One hundred and forty five years ago, on 9 April, 1865, Robert E. Lee surrendered his Army of Northern Virginia to Union Commander Ulysses S. Grant, marking the effective end of the South’s struggle for independence.
It was a fateful day for the South, and in particular for my great grandfather and his four elder brothers, all of whom were fighting for the Confederacy.
On that day, the eldest brother Joshua Lazarus Moses was killed a few hours after Lee, unbeknownst to the troops elsewhere, had surrendered. Josh was commanding an artillery battalion (Culpepper’s Battery or Culpepper’s Light Artillery) that was firing the last shots in defense of Mobile, before being overrun by a Union force outnumbering his 13 to one. In this battle, Fort Blakeley, one of his brothers, Horace, was captured, and another, Perry, was wounded.
Joshua had also been in the thick of the fighting in the War’s opening battle, when Fort Sumter was attacked in April, 1861. Josh was the last Confederate Jew to fall in battle, one of the more than 3,000 estimated Jews who fought for the South. His first cousin, Albert Moses Luria, was the first, killed at age 19 at the Battle of Seven Pines (Fair Oaks) in Virginia on 31 May, 1862..
While Lee was surrendering at Appomattox, a 2,500 man unit attached to Sherman’s army, known as Potter’s Raiders, was heading towards my family’s hometown of Sumter, South Carolina. Sherman had just burned nearby Columbia, and it was feared that his troops were headed to Sumter to do the same.
My then 16 year old great grandfather, Andrew Jackson Moses, rode out to defend his hometown, along with some 157 other teenagers, invalids, old men, and the wounded from the local hospital. It was a mission as hopeless as it was valiant, but Sumter’s rag-tag defenders did manage to hold off Potter’s battle-seasoned veterans for over an hour before being overwhelmed by this vastly superior force outnumbering theirs by some 15 to one.

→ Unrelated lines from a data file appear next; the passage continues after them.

Lemma packby_undo APP (resolve : Z → option (C * C)) origin sid proto mask tuple payload pkt cs' :
  session_ciphers_ok (resolve origin) → 0 < mask < 2 ^ 32 → 0 < origin < 2 ^ 31 →
  (sid = origin ∧ proto = IP_PROTO_UDP ∨ sid = Z.lnot origin ∧ proto = IP_PROTO_IP) →
  tuple_ok tuple → accepted_tuple proto tuple → bytes_ok payload →
  PackBy APP (resolve origin) origin sid mask tuple payload = (Some pkt, cs') →
  UnpackBy APP resolve pkt =
    (Some {| vep_Payload := payload; vep_Protocol := proto; vep_Id := origin; vep_tuple := tuple |}, cs').
Proof.
  intros [Hg Hlp] Hm Ho Hsid Ht Hacc Hb. unfold PackBy.
  rewrite (proj2 (Z.eqb_neq origin 0)) by lia. destruct (Nat.ltb_spec (length payload) 1) as [|Hpl]; [done|]. cbn [orb].
  assert (payload ≠ []) as Hne by (intros ->; simpl in Hpl; lia).
  assert (- 2 ^ 31 ≤ sid < 2 ^ 31 ∧ (if sid <? 0 then (Z.lnot sid, IP_PROTO_IP) else (sid, IP_PROTO_UDP)) = (origin, proto)) as [Hr Hproto].
  { destruct Hsid as [[-> ->]|[-> ->]].
    - split; [lia|]. by rewrite (proj2 (Z.ltb_ge _ _)) by lia.
    - unfold Z.lnot. split; [lia|]. rewrite (proj2 (Z.ltb_lt _ _)) by lia. f_equal. lia. }
  pose proof (static_mod_range APP) as Hmod.
  unfold STATIC_Pack. rewrite (proj2 (Z.eqb_neq (static_mod APP) 0)) by lia. cbv zeta.
  set (kf := packet_kf APP mask). set (hl := Z.rem (Z.of_nat PACKET_HEADER_SIZE + _) _).
  assert (∀ pl, packet_header mask hl (Z.lxor sid kf) (inet_chksum (packet_header mask hl (Z.lxor sid kf) 0 tuple ++ pl)) tuple ++ pl =
    header_front mask hl (Z.lxor sid kf) ++ (store16 (inet_chksum (packet_header mask hl (Z.lxor sid kf) 0 tuple ++ pl)) ++ posedo_bytes tuple) ++ pl)
    as Hshape by (intros; by rewrite packet_header_split, <- !app_assoc).
  assert (∀ c, bytes_ok (store16 c ++ posedo_bytes tuple) ∧ length (store16 c ++ posedo_bytes tuple) = 14%nat) as Hbody.
  { intros c. split; [apply Forall_app; split; [apply store16_bytes|apply posedo_bytes_ok]|].
    rewrite length_app, posedo_length. done. }
  destruct (resolve origin) as [[p t]|] eqn:Eres.
  - destruct Hg as [Hgp Hgt]. destruct (cipher_encrypt t payload) as [[pl|] t1] eqn:Et; [|done].
    destruct (cipher_inverse t payload pl t1 Hgt Hb Et) as (Htd & Hplb & _).
    destruct (Hbody (inet_chksum (packet_header mask hl (Z.lxor sid kf) 0 tuple ++ pl))) as [Hbb Hbl].
    rewrite !Hshape. set (body := store16 _ ++ posedo_bytes tuple) in *.
    assert (sub (header_front mask hl (Z.lxor sid kf) ++ body ++ pl) offset_checksum (PACKET_HEADER_SIZE - offset_checksum) = body) as ->.
    { unfold offset_checksum, PACKET_HEADER_SIZE. rewrite sub_skip, header_front_length by (rewrite header_front_length; lia). by apply sub_here. }
    destruct (cipher_encrypt p body) as [[enc|] p1] eqn:Ep; [|done].
    destruct (cipher_inverse p body enc p1 Hgp Hbb Ep) as (Hpd & Hencb & _). pose proof (proj1 Hlp _ _ _ Ep) as Hencl.
    change (PACKET_HEADER_SIZE - offset_checksum)%nat with 14%nat. rewrite (proj2 (Nat.eqb_eq _ _)) by lia.
    rewrite (splice_middle _ body enc pl offset_checksum) by (done || apply header_front_length).
    cbn [default]. destruct (obfuscate APP kf _) as [o|] eqn:Eo; [|done]. intros Heq. injection Heq as <- <-.
    assert (pl ≠ []) as Hplne by (intros ->; pose proof (proj1 (proj2 Hlp) _ _ _ Et); simpl in *; lia).
    pose proof (unpack_outer APP resolve mask sid enc pl o Hm Hr Hencb ltac:(lia) Hplb Hplne Eo) as Hout.
    cbv zeta in Hout. fold kf in Hout. fold hl in Hout. rewrite Hout, Hproto, Eres, Hpd, Hbl, Nat.eqb_refl.
    rewrite (splice_middle _ enc body pl offset_checksum) by (done || apply header_front_length).
    unfold body. rewrite <- Hshape, unpack_inner by (done || lia). rewrite Htd. cbv zeta iota. rewrite accepted_checks by done. done.
  - destruct (Hbody (inet_chksum (packet_header mask hl (Z.lxor sid kf) 0 tuple ++ payload))) as [Hbb Hbl].
    rewrite Hshape. destruct (obfuscate APP kf _) as [o|] eqn:Eo; [|done]. intros Heq. injection Heq as <- <-.
    pose proof (unpack_outer APP resolve mask sid _ payload o Hm Hr Hbb Hbl Hb Hne Eo) as Hout.
    cbv zeta in Hout. fold kf in Hout. fold hl in Hout. rewrite Hout, Hproto, Eres.
    rewrite <- Hshape, unpack_inner by (done || lia). cbv zeta iota. rewrite accepted_checks by done. done.
Qed.
Lemma xor_chain_involutive kfs : ∀ kf raw, bytes_ok raw → xor_chain kf kfs (xor_chain kf kfs raw) = raw.
Proof.
  induction kfs as [|k t IH]; intros kf raw Hr; cbn [xor_chain]; [done|].
  by rewrite !xor_chain_bytes, IH, xor_bytes_involutive.
Qed.

(** What the random source gives for a packet: the ranges of the [RandomNext] calls. *)
Definition id_random_ok (session_id : Z) (rnd : IdRandom) : Prop :=
  bytes_ok (id_kfs rnd) ∧ length (id_kfs rnd) = 4%nat ∧ 0x20 ≤ id_separator rnd ≤ 0x2F ∧ bytes_ok (id_pad1 rnd) ∧
  bytes_ok (id_pad2 rnd) ∧
  if session_id =? 0 then 0x80 ≤ byte_at (id_kfs rnd) 0 ∧ is_int128 (id_dummy rnd) else byte_at (id_kfs rnd) 0 < 0x80.

(** The bytes of a packet after the key bytes, before the XOR passes. *)
Definition id_text (kx number : Z) (rnd : IdRandom) : list Z :=
  Int128ToString number 10 ++ id_separator rnd ::
    (if 0 <? Z.rem kx 256 then id_pad1 rnd ++ [47] ++ id_pad2 rnd else []).

Lemma pack_text APP kx sid rnd : Transmission_Handshake_Pack_SessionId APP kx sid rnd =
  id_kfs rnd ++ xor_chain (key_kf APP) (id_kfs rnd) (id_text kx (if sid =? 0 then id_dummy rnd else sid) rnd).
Proof.
  unfold Transmission_Handshake_Pack_SessionId, id_text. cbv zeta. do 2 f_equal.
  case_match; rewrite <- ?app_assoc; done.
Qed.

Lemma id_text_bytes kx number sid rnd : is_int128 number → id_random_ok sid rnd → bytes_ok (id_text kx number rnd).
Proof.
  intros Hn (_ & _ & Hs & H1 & H2 & _). unfold id_text. apply Forall_app. split; [by apply Int128ToString_bytes|].
  constructor; [unfold is_uint; lia|]. case_match; [|done]. apply Forall_app. split; [done|].
  constructor; [unfold is_uint; lia|done].
Qed.

Lemma land_128 b : is_byte b → (Z.land b 128 =? 0) = (b <? 128).
Proof.
  intros Hb. assert (Hz : Z.of_nat (Z.to_nat b) = b) by (unfold is_uint in Hb; lia).
  rewrite <- Hz. assert (Hlt : (Z.to_nat b < 256)%nat) by (unfold is_uint in Hb; lia). clear Hz Hb. revert Hlt.
  generalize (Z.to_nat b). intros n Hn.
  assert (Forall (λ n, (Z.land (Z.of_nat n) 128 =? 0) = (Z.of_nat n <? 128)) (seq 0 256)) as Hall
    by (by apply (bool_decide_unpack _)).
  rewrite Forall_forall in Hall. apply Hall, elem_of_seq. lia.
Qed.

(** A packed id is unpacked to the same id; a packed zero is a dummy the receiver skips. *)
Lemma unpack_pack APP kx sid rnd : is_int128 sid → id_random_ok sid rnd →
  Transmission_Handshake_Unpack_SessionId APP (Transmission_Handshake_Pack_SessionId APP kx sid rnd) = (sid, sid =? 0).
Proof.
  intros Hsid Hrnd. pose proof Hrnd as (Hk & H4 & Hs & _ & _ & Hkf). rewrite pack_text.
  unfold Transmission_Handshake_Unpack_SessionId. rewrite length_app, H4.
  replace ((4 + _ <? 4)%nat) with false by (symmetry; apply Nat.ltb_ge; lia).
  rewrite byte_at_here by lia. rewrite land_128 by (by apply byte_at_range).
  destruct (Z.eqb_spec sid 0) as [->|H0].
  - replace (byte_at (id_kfs rnd) 0 <? 128) with false by (symmetry; apply Z.ltb_ge; lia). done.
  - replace (byte_at (id_kfs rnd) 0 <? 128) with true by (symmetry; apply Z.ltb_lt; lia). cbn [negb].
    rewrite take_app_length', drop_app_length', length_xor_chain by done.
    replace ((_ <? 1)%nat) with false
      by (symmetry; apply Nat.ltb_ge; unfold id_text; rewrite length_app; cbn [length]; lia).
    rewrite xor_chain_involutive by (by eapply id_text_bytes). unfold id_text. f_equal.
    apply Int128_print_parse; [done|lia|]. cbn [ends_number]. unfold digit_of.
    replace (48 <=? id_separator rnd) with false by (symmetry; apply Z.leb_gt; lia).
    replace (65 <=? id_separator rnd) with false by (symmetry; apply Z.leb_gt; lia).
    replace (97 <=? id_separator rnd) with false by (symmetry; apply Z.leb_gt; lia). done.
Qed.
Definition WriteMessage2 (draw : option (list Z)) (s : NoisePskHandshake) : option (list Z) * NoisePskHandshake :=
  if negb (bool_decide (np_role s = NetworkServerResponder)) || negb (bool_decide (np_state s = ResponderReadyForMessage2)) ||
     negb (np_has_remote_ephemeral s) then (None, s) else
  let '(ok, s) := (GenerateEphemeral draw >&& (λ s, MixHash (np_ephemeral_public s) s) >&&
                   (λ s, MixKey (np_ephemeral_public s) s)) s in
  if negb ok then (None, Noise_Fail s) else
  match Dh (np_remote_ephemeral_public s) s with
  | None => (None, Noise_Fail s)
  | Some shared =>
      let '(ok, s) := MixKey shared s in
      if negb ok then (None, Noise_Fail s) else
      match EncryptEmpty s with
      | (None, s) => (None, Noise_Fail s)
      | (Some tag, s) =>
          let output := np_ephemeral_public s ++ tag in
          let '(ok, s) := Noise_Finish s in
          if ok then (Some output, s) else (None, Noise_Fail s)
      end
  end.

Definition ReadMessage2 (message : list Z) : noise_step := λ s,
  if negb (bool_decide (np_role s = NetworkClientInitiator)) || negb (bool_decide (np_state s = InitiatorAwaitingMessage2))
  then (false, s) else
  if negb (length message =? NoiseHandshakeMessageSize)%nat then (false, Noise_Fail s) else
  let re := take 32 message in
  let '(ok, s) := (MixHash re >&& MixKey re) (set_remote s re) in
  if negb ok then (false, Noise_Fail s) else
  match Dh re s with
  | None => (false, Noise_Fail s)
  | Some shared =>
      let '(ok, s) := (MixKey shared >&& DecryptEmpty (drop 32 message) >&& Noise_Finish) s in
      if ok then (true, s) else (false, Noise_Fail s)
  end.

(** ** The result *)
Record NoisePskHandshakeResult := mkNoiseResult {
  nr_exporter : option (list Z);
  nr_handshake_hash : list Z;
  nr_valid : bool;
}.

Definition TakeResult (s : NoisePskHandshake) (output : NoisePskHandshakeResult) :
  bool * NoisePskHandshakeResult * NoisePskHandshake :=
  match np_state s, np_exporter s with
  | NoiseComplete, Some exporter =>
      if nr_valid output then (false, output, s) else
      (true, mkNoiseResult (Some exporter) (np_handshake_hash s) true,
       mkNoise (np_role s) NoiseResultTaken (np_psk s) (np_deterministic s) (np_chaining_key s) cleansed (np_cipher_key s)
         (np_ephemeral_private s) (np_ephemeral_public s) (np_remote_ephemeral_public s) None (np_nonce s)
         (np_has_cipher_key s) (np_has_ephemeral s) (np_has_remote_ephemeral s))
  | _, _ => (false, output, s)
  end.

Definition GenerateClientSuccessConfirmationProof (r : NoisePskHandshakeResult) : option (list Z) :=
  if negb (nr_valid r) then None else
  exporter ← nr_exporter r; hmac_sha256 exporter (ClientProofDomain ++ nr_handshake_hash r).

Definition VerifyClientSuccessConfirmationProof (r : NoisePskHandshakeResult) (proof : list Z) : bool :=
  match GenerateClientSuccessConfirmationProof r with
  | Some expected => bool_decide (expected = proof)
  | None => false
  end.

Definition required_context_length (purpose : BindingPurpose) : nat :=
  match purpose with P2PWrapV1 => 113 | P2PWrapV2 => 145 | _ => 16 end.

(** The segments [DeriveBinding] feeds to HMAC. *)
Definition binding_input (purpose : BindingPurpose) (context hash : list Z) : list Z :=
  let label := PurposeLabel purpose in
  BindingDomain ++ be_bytes 8 (Z.of_nat (length label)) ++ label ++ be_bytes 8 (Z.of_nat (length context)) ++ context ++
  be_bytes 8 (Z.of_nat (length hash)) ++ hash.

(** [DeriveBinding]; [output_set] is whether the output secret already holds one. *)
Definition DeriveBinding (r : NoisePskHandshakeResult) (purpose : BindingPurpose) (context : list Z) (output_set : bool) :
  option (list Z) :=
  if negb (nr_valid r) || output_set then None else
  exporter ← nr_exporter r;
  if negb (length context =? required_context_length purpose)%nat then None else
  hmac_sha256 exporter (binding_input purpose context (nr_handshake_hash r)).
(* ===== verification/SpscHandoff.v ===== *)
(** * The lock-free handoff between the packet readers and a shard

    [ppp/threading/SpscHandoff.h]: a bounded ring with one serialized producer and one serialized
    consumer, and a gate that decides who posts the next drain.  [SerializedSpscHandoff] puts a mutex
    around the producer side.  The consumer is [DrainSpscIngress] of
    [ppp/app/client/xtcp/XtcpRuntime.cpp], which runs on the shard's strand, with [DoStopShard] as the
    terminal consumer.

    The two sides run concurrently: each has a program counter, and a step of the model is one atomic
    access of the code ([load], [store], [exchange], [compare_exchange]) or one construction or
    destruction of a slot.  Accesses are interleaved; an index is loaded together with the side's own
    index, which no other thread writes, and the loads whose answers the caller discards (the two by
    which [TryPop] tells [Empty] from [Closed]) are left out.  A boolean in a step's label stands for
    what the code does not decide: the admission callback, a spurious failure of a weak exchange,
    whether a post succeeds, and where a quantum of the drain ends. *)

From S2P Require Import Prelude.

(** ** The ring *)
Inductive HandoffPush := PushAccepted | PushFull | PushClosed.
Inductive HandoffState := HsRunning | HsWaiting | HsScheduled | HsClosed.
#[global] Instance HandoffPush_eq_dec : EqDecision HandoffPush.
Proof. solve_decision. Defined.
#[global] Instance HandoffState_eq_dec : EqDecision HandoffState.
Proof. solve_decision. Defined.

(** [SpscHandoff]: a slot is [None] when it holds raw storage. *)
Record SpscHandoff (T : Type) := mkHandoff {
  sh_capacity : Z;
  sh_epoch : Z;
  sh_backing : Z;
  sh_slots : list (option T);
  sh_head : Z;
  sh_tail : Z;
  sh_gate : HandoffState;
  sh_closing : bool;
}.
Arguments mkHandoff {T}. Arguments sh_capacity {T}. Arguments sh_epoch {T}. Arguments sh_backing {T}.
Arguments sh_slots {T}. Arguments sh_head {T}. Arguments sh_tail {T}. Arguments sh_gate {T}. Arguments sh_closing {T}.

(** [Backing]: the loop doubles until it covers the capacity. *)
Fixpoint backing_loop (fuel : nat) (backing capacity : Z) : option Z :=
  match fuel with
  | O => None
  | S f => if backing <? capacity then backing_loop f (wrap 64 (backing * 2)) capacity else Some backing
  end.
Definition Backing (capacity : Z) : option Z :=
  if (capacity =? 0) || (SIZE_MAX / 4 <? capacity) then None else backing_loop 64 1 capacity.

Section Ring.
Context {T : Type}.
Implicit Types h : SpscHandoff T.

(** The constructor; it throws on a bad capacity. *)
Definition SpscHandoff_new (capacity epoch initial_index : Z) : option (SpscHandoff T) :=
  backing ← Backing capacity;
  Some (mkHandoff capacity epoch backing (replicate (Z.to_nat backing) None) initial_index initial_index HsWaiting false).

(** [Storage]: the slot of an index. *)
Definition Storage h (index : Z) : nat := Z.to_nat (Z.land index (sh_backing h - 1)).

Definition Handoff_Empty h : bool := sh_head h =? sh_tail h.
Definition CanPush h (count : Z) : bool := count <=? sh_capacity h - (sh_tail h -[64] sh_head h).

Definition set_gate h (g : HandoffState) : SpscHandoff T :=
  mkHandoff (sh_capacity h) (sh_epoch h) (sh_backing h) (sh_slots h) (sh_head h) (sh_tail h) g (sh_closing h).
Definition set_closing h : SpscHandoff T :=
  mkHandoff (sh_capacity h) (sh_epoch h) (sh_backing h) (sh_slots h) (sh_head h) (sh_tail h) (sh_gate h) true.
Definition set_slot h (index : Z) (x : option T) : SpscHandoff T :=
  mkHandoff (sh_capacity h) (sh_epoch h) (sh_backing h) (<[Storage h index := x]> (sh_slots h)) (sh_head h) (sh_tail h)
    (sh_gate h) (sh_closing h).
Definition store_head h (head : Z) : SpscHandoff T :=
  mkHandoff (sh_capacity h) (sh_epoch h) (sh_backing h) (sh_slots h) head (sh_tail h) (sh_gate h) (sh_closing h).
Definition store_tail h (tail : Z) : SpscHandoff T :=
  mkHandoff (sh_capacity h) (sh_epoch h) (sh_backing h) (sh_slots h) (sh_head h) tail (sh_gate h) (sh_closing h).

(** [compare_exchange_strong] on the gate. *)
Definition gate_cas h (expected next : HandoffState) : bool * SpscHandoff T :=
  if decide (sh_gate h = expected) then (true, set_gate h next) else (false, h).

(** [Claim], [ArmWait] and [ScheduleContinuation]. *)
Definition Claim h (epoch : Z) : bool * SpscHandoff T :=
  if negb (epoch =? sh_epoch h) then (false, h) else gate_cas h HsScheduled HsRunning.
Definition ArmWait h : bool * SpscHandoff T := gate_cas h HsRunning HsWaiting.
Definition ScheduleContinuation h : bool * SpscHandoff T := gate_cas h HsRunning HsScheduled.
End Ring.

(** ** The two sides

    An operation of the producer side that wakes the consumer; an abort has none. *)
Inductive ProducerOp (T : Type) := OpPush (items : list T) | OpClose.
Arguments OpPush {T}. Arguments OpClose {T}.

(** Where the thread that holds the producer's mutex is. *)
Inductive ProducerPc (T : Type) :=
  | PIdle
  | PCheckClosing (items : list T) | PCheckGate (items : list T) | PCanPush (items : list T) | PAdmit (items : list T)
  | PTryClosing (items : list T) | PTryGate (items : list T) | PTryRoom (items : list T)
  | PWrite (items : list T) (tail : Z) (i : nat)
  | PCloseStore
  | PWakeLoad (op : ProducerOp T) | PWakeCas (op : ProducerOp T) (state : HandoffState)
  | PPost (op : ProducerOp T)
  | PAbortClosing (op : option (ProducerOp T)) | PAbortGate (op : option (ProducerOp T)).
Arguments PIdle {T}. Arguments PCheckClosing {T}. Arguments PCheckGate {T}. Arguments PCanPush {T}.
Arguments PAdmit {T}. Arguments PTryClosing {T}. Arguments PTryGate {T}. Arguments PTryRoom {T}. Arguments PWrite {T}.
Arguments PCloseStore {T}. Arguments PWakeLoad {T}. Arguments PWakeCas {T}. Arguments PPost {T}.
Arguments PAbortClosing {T}. Arguments PAbortGate {T}.

(** Where the strand is; [terminal] tells the loop of [DoStopShard] from that of the drain, and
    [failed] an abort after a failed post from the one of a requested close. *)
Inductive ConsumerPc (T : Type) :=
  | CIdle
  | CClaim (epoch : Z)
  | CPop (terminal : bool) | CPopMove (terminal : bool) (head : Z) | CPopStore (terminal : bool) (head : Z) (item : T)
  | CCheckClosed | CCheckEmpty | CSchedule | CPost | CCheckClosing
  | CAbortClosing (failed : bool) | CAbortGate (failed : bool)
  | CArm | CRecheckGate | CRecheckEmpty | CRecheckClosing | CRecheckCas
  | CStopClosing | CStopGate.
Arguments CIdle {T}. Arguments CClaim {T}. Arguments CPop {T}. Arguments CPopMove {T}. Arguments CPopStore {T}.
Arguments CCheckClosed {T}. Arguments CCheckEmpty {T}. Arguments CSchedule {T}. Arguments CPost {T}.
Arguments CCheckClosing {T}. Arguments CAbortClosing {T}. Arguments CAbortGate {T}. Arguments CArm {T}.
Arguments CRecheckGate {T}. Arguments CRecheckEmpty {T}. Arguments CRecheckClosing {T}. Arguments CRecheckCas {T}.
Arguments CStopClosing {T}. Arguments CStopGate {T}.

Jack got away with a price on his head, and Sumter was not burned after all. But some buildings were, and there are documented instances of murder, rape, and arson by the Yankees.
The fifth bother, Isaac Harby Moses, having served with distinction in combat in Wade Hampton’s cavalry, later rode home from North Carolina after the Battle of Bentonville (North Carolina), the War’s last major battle, where he commanded his company, all of the officers having been killed or wounded. He never surrendered to anyone, his Mother proudly observed in her memoirs.
Earlier on 10 March, 1865, as a member of a company of Citadel Cadets, he had his horse shot out from under him, and was attacked by a Union soldier wielding a sword. He was among those who fired the very first shots of the conflict, when his cadet company opened up on the Union ship, Star of the West, which was attempting to resupply the besieged Fort Sumter in January, 1861, three months before the War officially began.
Over two dozen members of the extended Moses family fought in the War, and it sacrificed at least nine of its sons for The Cause. Family members served and worked closely with such legendary generals as Robert E. Lee, James Longstreet, and Wade Hampton, firing some of the first and last shots of the War in its opening and closing battles. They fought on horseback and on ships, in the trenches and in the infantry. They built fortifications, led their men in charges, and one had responsibility for provisioning an entire army corps of some 50,000 men.
This officer, the best known of the Moses family Confederates, was Major Raphael Moses, General Longstreet’s chief commissary officer, whose three sons also fought for the South. The uncle of the five Moses brothers, Major Moses ended up attending the last meeting and carrying out the Last Order of the Confederate government.
He was ordered to deliver the last of the Confederate treasury, $40,000 in gold and silver bullion, to help feed and supply the defeated Confederate soldiers in nearby hospitals, and straggling home after the War — weary, hungry, often sick, shoeless and in tattered uniforms. With the help of a small group of determined armed guards, Moses successfully carried out the order from President Jefferson Davis, despite repeated attempts by mobs to forcibly take the bullion.
Like their comrades-in-arms, the Moses’ were fighting, for their homeland — not for slavery, as is so often said, but for their families, homes, and country. Put simply, most Confederate soldiers felt they were fighting because an invading army from the North was trying to kill them, burn their homes, and destroy their cities.
The hard-pressed Confederates were usually heavily outnumbered, outgunned, and out-supplied, but rarely outfought, showing amazing courage, skill, and valor.
The anniversary of this fateful day should serve to remind us what the brave and beleaguered Southern soldiers and civilians were up against. Perhaps the events of that day, and of the War itself, will help people understand why, in this time when the South is so often vilified, native Southerners still revere their ancestors’ courage, and rightfully take much pride in this heritage.